A $3.2M Heist on May 16

According to ZachXBT’s latest update on his Telegram channel, Lazarus orchestrated a theft of $3.2 million on May 16. The attackers quickly converted the stolen Solana into Ethereum.

Then, 800 ETH was funneled into Tornado Cash, a protocol often used to obscure on-chain activity.

Not Their First Exploit

This wasn’t an isolated incident. ZachXBT also linked Lazarus to a separate attack on multiple NFT projects, including those related to artist Matt Furie, known for creating Pepe.

Projects like ChainSaw and Favrr were impacted. Hackers took control of NFT contracts, minted new tokens, and dumped them—stealing over $1 million.

Funds Laundered and Shifted

The stolen ETH was split across three wallets. Some of it was converted into stablecoins and moved to MEXC, a centralized exchange. This pattern suggests a broader network behind the attack.

ZachXBT also discovered GitHub accounts with Korean language settings and Asia/Russia time zones, consistent with DPRK-linked activity.

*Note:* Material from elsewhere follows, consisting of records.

(* ===== verification/Wire.v ===== *)
(** * The wire codec and the frame layer
    (crates/arkforge-ipc/src/wire.rs, framing.rs)

    Protobuf varints, tags and fields with their [u64] and [u32] arithmetic, the
    field reader, enum decoding, and length-prefixed frames over a byte stream
    that answers each [read] with as many bytes as it likes. *)

From S2P Require Import Prelude.

Definition MAX_FRAME_BYTES : Z := 16 * 1024 * 1024.
Definition MAX_NESTING : Z := 16.

(** ** Data *)

Inductive WireType : Type := WVarint | WLengthDelimited | WFixed64 | WFixed32.

#[global] Instance WireType_eq_dec : EqDecision WireType.
Proof. solve_decision. Defined.

Inductive WireError : Type :=
| WireTruncated
| VarintTooLong
| UnsupportedWireType (value : Z)
| FieldZero
| WireInvalidUtf8 (field : Z)
| LengthOverflow
| WireDepthLimit
| WireTrailingBytes (count : Z)
| UnknownEnumValue (field value : Z)
| FrameTooLarge (size : Z)
| MissingField (message : string) (field : Z).

#[global] Instance WireError_eq_dec : EqDecision WireError.
Proof. solve_decision. Defined.

Inductive FieldValue : Type :=
| FVarint (value : Z)
| FBytes (value : bytes)
| FFixed64 (value : bytes)
| FFixed32 (value : bytes).

#[global] Instance FieldValue_eq_dec : EqDecision FieldValue.
Proof. solve_decision. Defined.

Record Reader := mkReader { r_input : bytes; r_position : Z; r_depth : Z }.

(** ** Wire types *)

Definition wire_from_tag (value : Z) : result WireError WireType :=
  if value =? 0 then Ok WVarint
  else if value =? 1 then Ok WFixed64
  else if value =? 2 then Ok WLengthDelimited
  else if value =? 5 then Ok WFixed32
  else Err (UnsupportedWireType value).

Definition wire_tag (w : WireType) : Z :=
  match w with WVarint => 0 | WFixed64 => 1 | WLengthDelimited => 2 | WFixed32 => 5 end.

(** ** Writers *)

(** The loop shifts out seven bits a round, so ten rounds empty a [u64]. *)
Fixpoint write_varint_rounds (rounds : nat) (out : bytes) (value : Z) : bytes :=
  match rounds with
  | O => out
  | S rounds =>
      let byte := Z.land value 0x7f in
      let value := Z.shiftr value 7 in
      if value =? 0 then out ++ [byte]
      else write_varint_rounds rounds (out ++ [Z.lor byte 0x80]) value
  end.

Definition write_varint (out : bytes) (value : Z) : bytes := write_varint_rounds 10 out value.

Definition write_tag (out : bytes) (field : Z) (w : WireType) : bytes :=
  write_varint out (Z.lor (Z.shiftl field 3) (wire_tag w)).

Definition write_uint64 (out : bytes) (field value : Z) : bytes :=
  if value =? 0 then out else write_varint (write_tag out field WVarint) value.

Definition write_uint32 (out : bytes) (field value : Z) : bytes := write_uint64 out field value.

Definition write_bool (out : bytes) (field : Z) (value : bool) : bytes :=
  if negb value then out else write_varint (write_tag out field WVarint) 1.

(** [value as u64] sign-extends an [i32]. *)
Definition write_enum (out : bytes) (field value : Z) : bytes :=
  if value =? 0 then out else write_varint (write_tag out field WVarint) (wrap 64 value).

Definition write_bytes (out : bytes) (field : Z) (value : bytes) : bytes :=
  if zlen value =? 0 then out
  else write_varint (write_tag out field WLengthDelimited) (zlen value) ++ value.

Definition write_string (out : bytes) (field : Z) (value : string) : bytes :=
  if str_len value =? 0 then out else write_bytes out field (bytes_of_string value).

Definition write_message (out : bytes) (field : Z) (body : bytes) : bytes :=
  write_varint (write_tag out field WLengthDelimited) (zlen body) ++ body.

(** ** Reading values *)

Definition as_u64 (v : FieldValue) : result WireError Z :=
  match v with FVarint value => Ok value | _ => Err (UnsupportedWireType 9) end.

Definition as_bool (v : FieldValue) : result WireError bool :=
  let? value := as_u64 v in Ok (negb (value =? 0)).

Definition field_bytes (v : FieldValue) : result WireError bytes :=
  match v with FBytes value => Ok value | _ => Err (UnsupportedWireType 9) end.

Definition field_str (v : FieldValue) (field : Z) : result WireError string :=
  let? value := field_bytes v in ok_or (from_utf8 value) (WireInvalidUtf8 field).

(** ** The reader *)

Definition reader_new (input : bytes) : Reader := mkReader input 0 0.

Definition reader_nested (input : bytes) (depth : Z) : Reader := mkReader input 0 depth.

Definition at_position (r : Reader) (position : Z) : Reader :=
  mkReader (r_input r) position (r_depth r).

(** [self.input.get(position)]. *)
Definition byte_at (l : bytes) (position : Z) : option Z := l !! Z.to_nat position.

One key suspect is Alex Hong, Favrr’s alleged CTO. His LinkedIn profile was deleted shortly after the incident. Investigators now believe he may be a North Korean IT worker posing as a U.S.-based developer.

A Broader Pattern

These incidents reflect a larger trend. TRM Labs estimates that Lazarus and affiliated groups have stolen nearly $1.6 billion in crypto in 2025 alone. That’s roughly 70% of all stolen funds in the space this year.

Did You Know?

Matt Furie, whose NFT projects were targeted in this hack, is also the original creator of Pepe the Frog—a meme that later became central to the NFT culture and beyond.